On the contrary, Logan spent as little time as possible thinking about family—it hurt too much. Instead he thought about surviving Libby Prison, thanked God he had narrowly missed being sent deeper into the South, planned his escape, and plotted his revenge on Colonel Richard Allen. That, and the occasional amusement, was enough to keep him busy.
The air inside Libby Prison was oppressive, stifling. In one part of the warehouse a thousand officers were confined to eight rooms. The stench was almost a visible thing, rising above bodies huddled for warmth in a cold room.
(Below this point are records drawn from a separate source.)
(** [c.objects.unlink(obj)]: an error when the object is not linked. *)
Definition objects_unlink (c : cref) (o : nat) (st : store) : result store :=
  if in_objects c o st then
    Ok (match c with
        | SceneRoot => Store (collections st) (drop_object o (scene_collection st))
        | Named n => Store (alter (drop_object o) n (collections st))
                           (scene_collection st)
        end)
  else Raise (RuntimeError "Object not in collection").

(** [c.objects.link(obj)]: an error when the object is linked already. *)
Definition objects_link_new (c : cref) (o : nat) (st : store) : result store :=
  if in_objects c o st then Raise (RuntimeError "Object already in collection")
  else Ok (objects_link c o st).

(** [bpy.ops.mesh.primitive_*_add(location=loc)]: a new mesh object of
    geometry [g] under the name the host gives it, linked to the active
    collection and made the active object. *)
Definition primitive_add (h : naming) (g : primitive) (loc : point)
    (st : view) : view :=
  let obj := length (v_objs st) in
  View (v_objs st ++ [Object (h "Object" (primitive_name g) (object_names (v_objs st)))
                             (Some (MeshData [])) (Some loc) []])
       (objects_link (v_active_collection st) obj (v_colls st))
       (v_scale st) (v_active_collection st) (Some obj)
       (<[obj := g]> (v_geometry st)).

(** [obj.name = name]: the host makes the name unique among the other
    objects. *)
Definition rename (h : naming) (name : string) (obj : nat)
    (objs : list object) : list object :=
  alter (fun o => Object (h "Object" name (object_names (delete obj objs)))
                         (obj_data o) (location o) (constraints o))
        obj objs.

(** The last statement of both functions (lines 46-47 and 55-56):
    [if col and obj.name not in col.objects:
       col.objects.link(obj); scene.collection.objects.unlink(obj)].
    A raise keeps what was done before it. *)
Definition move_to (col : option cref) (obj : nat) (st : view)
    : result unit * view :=
  match col with
  | Some c =>
      if negb (in_objects c obj (v_colls st)) then
        match objects_link_new c obj (v_colls st) with
        | Raise e => (Raise e, st)
        | Ok cs1 =>
            let st1 := View (v_objs st) cs1 (v_scale st)
                            (v_active_collection st) (v_active_object st)
                            (v_geometry st) in
            match objects_unlink SceneRoot obj cs1 with
            | Raise e => (Raise e, st1)
            | Ok cs2 => (Ok tt, View (v_objs st) cs2 (v_scale st)
                                     (v_active_collection st) (v_active_object st)
                                     (v_geometry st))
            end
        end
      else (Ok tt, st)
  | None => (Ok tt, st)
  end.

Definition half (a : fexpr) : fexpr := FDiv a (FLit 2).

(** The statements before the last one: create, take the active
    object, name it, scale it. *)
Definition create (h : naming) (g : primitive) (name : string)
    (scale : point) (loc : point) (st : view) : nat * view :=
  let st := primitive_add h g loc st in
  let obj := match v_active_object st with Some o => o | None => 0 end in
  (obj,
   View (rename h name obj (v_objs st)) (v_colls st)
        (<[obj := scale]> (v_scale st))
        (v_active_collection st) (v_active_object st) (v_geometry st)).

Definition new_cube (h : naming) (name : string) (size : fexpr * fexpr * fexpr)
    (loc : point) (col : option cref) (st : view) : result nat * view :=
  let '(sx, sy, sz) := size in
  let '(obj, st) := create h CubeMesh name (half sx, half sy, half sz) loc st in
  match move_to col obj st with
  | (Ok _, st) => (Ok obj, st)
  | (Raise e, st) => (Raise e, st)
  end.

Definition new_plane (h : naming) (name : string) (size : fexpr * fexpr)
    (loc : point) (col : option cref) (st : view) : result nat * view :=
  let '(sx, sy) := size in
  let '(obj, st) := create h PlaneMesh name (half sx, half sy, FLit 1) loc st in
  match move_to col obj st with
  | (Ok _, st) => (Ok obj, st)
  | (Raise e, st) => (Raise e, st)
  end.

End Primitives.

(** ** What build_scene leaves behind *)
Module Built.
Import Host NodeTree Objects Paths Consts.

(** The tree make_basic_material leaves, its first node numbered [k]. *)
Definition material_tree (k : nat) (base_color metallic roughness : value)
    : node_tree :=
  Tree [Node k "ShaderNodeOutputMaterial" ∅ ∅;
        Node (S k) "ShaderNodeBsdfPrincipled"
          (<["Roughness" := roughness]>
             (<["Metallic" := metallic]> (<["Base Color" := base_color]> ∅))) ∅]
       [Link (S k) "BSDF" k "Surface"]
       (S (S k)).

(** The tree make_basic_material leaves when the colour is rejected at
    line 80: the two new nodes, nothing assigned, nothing linked. *)
Definition unfinished_material_tree (k : nat) : node_tree :=
  Tree [Node k "ShaderNodeOutputMaterial" ∅ ∅;
        Node (S k) "ShaderNodeBsdfPrincipled" ∅ ∅]
       []
       (S (S k)).

(** The tree the world block leaves, its first node numbered [k]. *)
Definition world_tree (k : nat) : node_tree :=
  Tree [Node k "ShaderNodeOutputWorld" ∅ ∅;
        Node (S k) "ShaderNodeBackground"
          (<["Strength" := VNum (FLit (12 # 10))]> ∅) ∅;
        Node (S (S k)) "ShaderNodeTexSky" ∅
          (<["sun_elevation" := VNum (FRadians (FLit 45))]> ∅)]
       [Link (S (S k)) "Color" (S k) "Color";
        Link (S k) "Background" k "Surface"]
       (S (S (S k))).

(** A path object as add_bezier_path leaves it: one spline through the
    given points, not cyclic, the host's default duration. *)
Definition path_object (name : string) (points : list point) : object :=
  Object name
    (Some (CurveData (Curve "3D" [Spline "BEZIER" (auto_point <$> points) false]
                            100 [])))
    None [].

(** The two objects that exist when build_scene stops at line 179,
    [objs] being the objects before the run. *)
Definition walk_object (h : naming) (objs : list object) : object :=
  path_object (h "Object" "Walkthrough_Path" (object_names objs)) walk_pts.

Definition aero_object (h : naming) (objs : list object) : object :=
  path_object (h "Object" "Aerial_Spin_Path"
                 (object_names (objs ++ [walk_object h objs]))) aero_pts.

Definition built_objects (h : naming) (objs : list object) : list object :=
  [walk_object h objs; aero_object h objs].

Definition built_collections : gset string :=
  {[ "Ground_Floor"; "First_Floor"; "Second_Floor"; "Exterior_Facade";
     "Furniture"; "Landscape"; "Cameras_Walkthrough"; "Cameras_Aerial";
     "Renders" ]}.

Definition built_materials : gset string :=
  {[ "Wall_Paint"; "Glass_Simple"; "Stone_Cladding"; "Wood"; "Grass";
     "Driveway" ]}.

End Built.

(** ** Re-indenting a line of the source *)
Module Relayout.
Import Layout.

(** The file with line [line] moved to column [col]. *)
Definition reindent (line col : nat) (ls : list logical_line)
    : list logical_line :=
  (fun l => if Nat.eqb (lineno l) line then Line line col (kind l) else l) <$> ls.

End Relayout.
Logan walked among the men, the exercise keeping him warm, and knew in his heart he probably could not survive another winter.
His copper-threaded hair was dull, shaggy, and overlong. He kept it tucked inside the frayed collar of his shirt as a kind of insulation. His skin was pale from lack of sunlight—prison gray, they called it—and he was fifteen pounds underweight. He kept himself as healthy as he could by making, and usually winning, bets for extra bits of meat or vegetables, and exercising daily to keep some muscle tone. The downy scrub that had marked his chin in more youthful days was gone now. He had a full beard and mustache that, as proved by his wager, was home for a fair-sized colony of vermin.